VAT increase might be ruled out but what about other taxes?

It was only last month that Chancellor Philip Hammond had to reverse plans to increase national insurance payments made by self-employed workers, a U-turn significantly influenced by the fact that such a move would break a commitment made in the party’s manifesto. However, since the snap election announcement, the Prime Minister has remained non-committal on retaining the ‘tax lock’ introduced by her predecessor, David Cameron, which prevented any rises in VAT, income tax and national insurance.


Speaking to Andrew Marr on his BBC show in April, Theresa May chose her words carefully: “We have absolutely no plans to increase the level of tax but I’m also very clear that we don’t want to make specific proposals on taxes unless I’m absolutely sure that I can deliver on those.” During her appearance on the Peston On Sunday programme on ITV, the message was similar, telling the journalist: “We have no plans to raise the level of tax.
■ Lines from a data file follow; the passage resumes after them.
Lemma parse_body_surjective l c :
  wf_bytes l → 8 ≤ len l → slice (E:=MobilityError.t) l 0 4 = Ok MAGIC → l !! 5%nat = Some 1 →
  slice (E:=MobilityError.t) l 6 8 = Ok [0; 0] → control_parse_body l = Ok c →
  ∃ c', typed_control c' ∧ l = concat (control_layout c').
Proof.
  intros Hw Hl H0 H5 H6 Hp. destruct (cut_header l) as (t & rest & ->); [done..|].
  assert (length (concat [MAGIC; [t]; [1]; [0; 0]]) = 8%nat) as Hh by done.
  apply wf_bytes_app_1 in Hw as [_ Hr].
  unfold control_parse_body in Hp. change (idx _ 4) with (Ok (E:=MobilityError.t) t) in Hp.
  cbn [mbind outcome_bind] in Hp. unfold len in Hp. rewrite length_app, Hh in Hp.
  destruct ((t =? LOC_UPDATE) && _) eqn:C1; [|destruct ((t =? BIND_PROBE) && _) eqn:C2;
    [|destruct (((t =? BIND_CHALLENGE) || _) && _) eqn:C3;
      [|destruct ((t =? CANDIDATE_RESULT) && _) eqn:C4; [|done]]]];
    clear Hp; repeat match goal with
    | H : _ && _ = true |- _ => apply andb_true_iff in H as [? ?]
    | H : (_ =? _) = true |- _ => apply Z.eqb_eq in H end.
  - subst t. destruct (cut_fields [16; 16; 16; 8; 8; 8; 1; 64]%nat rest) as (fs & -> & Hf);
      [done|simpl; lia|]. open_fields. rewrite <-concat_app.
    give_control uconstr:(LocUpdate _ _ _ _ _ _ _ _).
  - subst t. destruct (cut_fields [16; 16; 8; 1; 16]%nat rest) as (fs & -> & Hf);
      [done|simpl; lia|]. open_fields. rewrite <-concat_app. give_control uconstr:(BindProbe _ _ _ _ _).
  - destruct (cut_fields [16; 16; 8; 1; 8; 32]%nat rest) as (fs & -> & Hf);
      [done|simpl; lia|]. open_fields. rewrite <-concat_app.
    match goal with H : _ || _ = true |- _ => apply orb_true_iff in H as [->%Z.eqb_eq | ->%Z.eqb_eq] end;
      [give_control uconstr:(BindChallenge _ _ _ _ _ _)|give_control uconstr:(BindResponse _ _ _ _ _ _)].
  - subst t. destruct (cut_fields [16; 8; 1; 1]%nat rest) as (fs & -> & Hf);
      [done|simpl; lia|]. open_fields. rewrite <-concat_app. give_control uconstr:(CandidateResult _ _ _ _).
Qed.

(** What is encoded is parsed back. *)
Lemma control_parse_encoded c l :
  typed_control c → control_rules c → control_encode c = Ok l → control_parse l = Ok c.
Proof.
  intros Ht Hr. rewrite control_encode_layout. intros <-%Ok_inj. rewrite control_parse_layout by done.
  by rewrite (proj2 (control_rules_checks c Ht) Hr).
Qed.

(** The control parser accepts exactly the encodings of well-formed controls: a byte string
    parses to a control exactly when the control has the machine types of its fields, a non-zero
    candidate, a slot of 0 or 1 and a result of 1 to 3, and encodes to that byte string.  In
    particular every control has one encoding and parsing never panics on it. *)
Theorem control_parse_iff_encode l c :
  wf_bytes l →
  (control_parse l = Ok c ↔ typed_control c ∧ control_rules c ∧ control_encode c = Ok l).
Proof.
  intros Hw. rewrite control_encode_layout. split.
  - intros Hp. assert (∃ c', typed_control c' ∧ l = concat (control_layout c')) as (c' & Hc' & ->).
    { unfold control_parse in Hp. apply bind_Ok in Hp as ([] & Hbad & Hp); [done|].
      apply orM_Ok_false in Hbad as [Hbad H6%slice_ne_false].
      apply orM_Ok_false in Hbad as [Hbad H5%byte_ne_false].
      apply orM_Ok_false in Hbad as [Hbad H0%slice_ne_false]. apply Ok_inj, Z.ltb_ge in Hbad.
      apply bind_Ok in Hp as (c' & Hp & _). by eapply parse_body_surjective. }
    rewrite control_parse_layout in Hp by done.
    destruct (_ || _) eqn:Hr in Hp; [done|]. apply Ok_inj in Hp as <-.
    by apply control_rules_checks in Hr.
  - intros (Ht & Hr & He). apply control_parse_encoded; [done..|]. by rewrite control_encode_layout.
Qed.

Lemma control_parse_iff_encode_witness :
  let l := MAGIC ++ [5; 1; 0; 0] ++ replicate 16 1 ++ be_bytes 8 7 ++ [0; 2] in
  control_parse l = Ok (CandidateResult (replicate 16 1) 7 0 2) ∧
  ∀ c, control_parse l = Ok c → control_encode c = Ok l.
Proof.
  assert (wf_bytes (MAGIC ++ [5; 1; 0; 0] ++ replicate 16 1 ++ be_bytes 8 7 ++ [0; 2])) as Hw
    by compute_decide.
  split; [vm_compute; reflexivity|].
  intros c Hc. apply (control_parse_iff_encode _ c Hw) in Hc as (_ & _ & He). exact He.
Defined.

Lemma safe_control_parse l : safe (control_parse l).
Proof.
  unfold control_parse. apply safe_bind.
  - destruct (len l <? 8) eqn:Hl; [done|]. apply (len_lt_length _ 8) in Hl. solve_safe; lia.
  - intros [] Hbad; [done|]. do 3 apply orM_Ok_false in Hbad as [Hbad _].
    apply Ok_inj, (len_lt_length _ 8) in Hbad.
    apply safe_bind; [|intros; by case_match].
    unfold control_parse_body. apply safe_bind; [apply safe_idx; lia|]. intros t _.
    assert (∀ o n, safe (get_slice l o n)) as Hg by (intros; unfold get_slice; by case_decide).
    assert (∀ o, safe (u64at l o)) as Hu
      by (intros o; unfold u64at; specialize (Hg o 8%nat); by destruct (get_slice l o 8)).
    unfold a16. repeat case_match; try done;
      repeat match goal with H : _ && _ = true |- _ => apply andb_true_iff in H as [_ ?%Z.eqb_eq] end;
      unfold len in *; solve_safe; try apply Hg; try apply Hu; try lia.
Qed.

(** ** What a token and a signature cover *)

Definition wf_mobility_context (c : MobilityContext) : Prop :=
  is_u8 (mc_profile c) ∧ is_u64 (mc_scid c) ∧ wf_identity (mc_sender c) ∧
  wf_identity (mc_receiver c) ∧ is_u32 (mc_policy_id c).
Definition wf_token_fields (f : TokenFields) : Prop :=
  wf_array 16 (tf_candidate_id f) ∧ wf_array 16 (tf_loc f) ∧ wf_binding (tf_binding f) ∧
  is_u64 (tf_epoch f) ∧ is_u8 (tf_path_slot f) ∧ is_u64 (tf_expiry_ms f).
Definition wf_loc_update_fields (f : LocUpdateFields) : Prop :=
  wf_array 16 (lu_candidate_id f) ∧ wf_array 16 (lu_old_loc f) ∧ wf_array 16 (lu_new_loc f) ∧
  is_u64 (lu_epoch f) ∧ is_u8 (lu_path_slot f).

#[export] Instance wf_mobility_context_dec c : Decision (wf_mobility_context c).
Proof. apply _. Defined.
#[export] Instance wf_token_fields_dec f : Decision (wf_token_fields f).
Proof. apply _. Defined.
#[export] Instance wf_loc_update_fields_dec f : Decision (wf_loc_update_fields f).
Proof. apply _. Defined.

Lemma token_input_inv c f input :
  token_input c f = Ok input →
  binding_validate (tf_binding f) = Ok () ∧
  role_known (id_role (mc_sender c)) = true ∧
  profile_allows_slot (mc_profile c) (tf_path_slot f) = true ∧
  input = ascii_bytes "R8 bind v1" ++ [SESSION_VERSION; mc_profile c] ++
      be_bytes 8 (mc_scid c) ++ id_eid (mc_sender c) ++ id_eid (mc_receiver c) ++
      tf_candidate_id f ++ tf_loc f ++ binding_encode (tf_binding f) ++
      [if id_role (mc_sender c) =? 1 then 1 else 2] ++
      be_bytes 8 (tf_epoch f) ++ [tf_path_slot f] ++ be_bytes 4 (mc_policy_id c) ++
      be_bytes 8 (tf_expiry_ms f).
Proof.
  unfold token_input. intros H. apply bind_Ok in H as ([] & Hbad & H); [done|].
  apply Ok_inj in H as <-. apply orM_Ok_false in Hbad as [Hb Hbad%Ok_inj].
  destruct (binding_validate _) as [[]| |]; [|done..].
  repeat apply orb_false_iff in Hbad as [Hbad ?]. by rewrite !negb_false_iff in *.
Qed.

(** A binding token covers everything it authorizes: two token inputs that are equal come from
    the same candidate, locator, carrier binding, epoch, slot and expiry, under the same profile,
    session, policy, endpoint identifiers and direction. *)
Theorem token_input_unambiguous c1 f1 c2 f2 input :
  wf_mobility_context c1 → wf_token_fields f1 → wf_mobility_context c2 → wf_token_fields f2 →
  token_input c1 f1 = Ok input → token_input c2 f2 = Ok input →
  f1 = f2 ∧ mc_profile c1 = mc_profile c2 ∧ mc_scid c1 = mc_scid c2 ∧
  mc_policy_id c1 = mc_policy_id c2 ∧ id_eid (mc_sender c1) = id_eid (mc_sender c2) ∧
  id_eid (mc_receiver c1) = id_eid (mc_receiver c2) ∧
  id_role (mc_sender c1) = id_role (mc_sender c2).
Proof.
  intros (?&?&(?&?&[]&_)&(?&?&[]&_)&?) ([]&[]&?&?&?&?) (?&?&(?&?&[]&_)&(?&?&[]&_)&?) ([]&[]&?&?&?&?).
  intros (Hv1 & Hr1 & _ & ->)%token_input_inv (Hv2 & Hr2 & _ & Heq)%token_input_inv.
  apply app_inj_len in Heq as [_ Heq]; [|done]. peel Heq.
  apply binding_encode_prefix in Heq as [? Heq]; [|done..]. peel Heq. inj_be.
  unfold role_known in *. destruct f1, f2; simpl in *. simplify_eq.
  split_and!; try done. repeat case_match; lia.
Qed.

Lemma token_input_unambiguous_witness :
  let c := mkMobilityContext 0 5 (mkIdentity 1 9 (replicate 16 1) (replicate 32 2))
             (mkIdentity 2 9 (replicate 16 3) (replicate 32 4)) 7 in
  let f := mkTokenFields (replicate 16 1) (replicate 16 2) (Native 3 [2; 0; 0; 0; 0; 1]) 4 0 99 in
  ∀ f', wf_token_fields f' → token_input c f' = token_input c f → f' = f.
Proof.
  intros c f f' Hf' Heq.
  assert (token_input c f =
    Ok (match token_input c f with Ok l => l | _ => [] end)) as Hok by (vm_compute; reflexivity).
  assert (wf_mobility_context c) as Hc by compute_decide.
  assert (wf_token_fields f) as Hf by compute_decide.
  rewrite Hok in Heq. exact (proj1 (token_input_unambiguous c f' c f _ Hc Hf' Hc Hf Heq Hok)).
Defined.

(** The signed input of a location update determines the update and its session. *)
Lemma loc_update_input_injective c1 f1 c2 f2 input :
  wf_mobility_context c1 → wf_loc_update_fields f1 → wf_mobility_context c2 → wf_loc_update_fields f2 →
  loc_update_signature_input c1 f1 = Ok input → loc_update_signature_input c2 f2 = Ok input →
  f1 = f2 ∧ mc_profile c1 = mc_profile c2 ∧ mc_scid c1 = mc_scid c2 ∧
  id_eid (mc_sender c1) = id_eid (mc_sender c2) ∧ id_eid (mc_receiver c1) = id_eid (mc_receiver c2).
Proof.
  intros (?&?&(?&?&[]&_)&(?&?&[]&_)&?) ([]&[]&[]&?&?) (?&?&(?&?&[]&_)&(?&?&[]&_)&?) ([]&[]&[]&?&?).
  unfold loc_update_signature_input. intros HI1 HI2. inv_ok. subst input.
  match goal with H : _ ++ _ = _ ++ _ |- _ => rename H into Heq end.
  peel Heq. inj_be. destruct f1, f2; simpl in *. simplify_eq. done.
Qed.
In relation to specific taxes, we won’t be increasing VAT.” Robert Peston took the opportunity to challenge Theresa May on her stated aim to prioritise the interests of the so-called Jams – those who are “just about managing” – if she was unable to guarantee the future of the tax lock.


It is equivocation such as this which has sparked the strong feeling that, should the Conservatives remain in power, both income tax and national insurance could be set to rise later this year.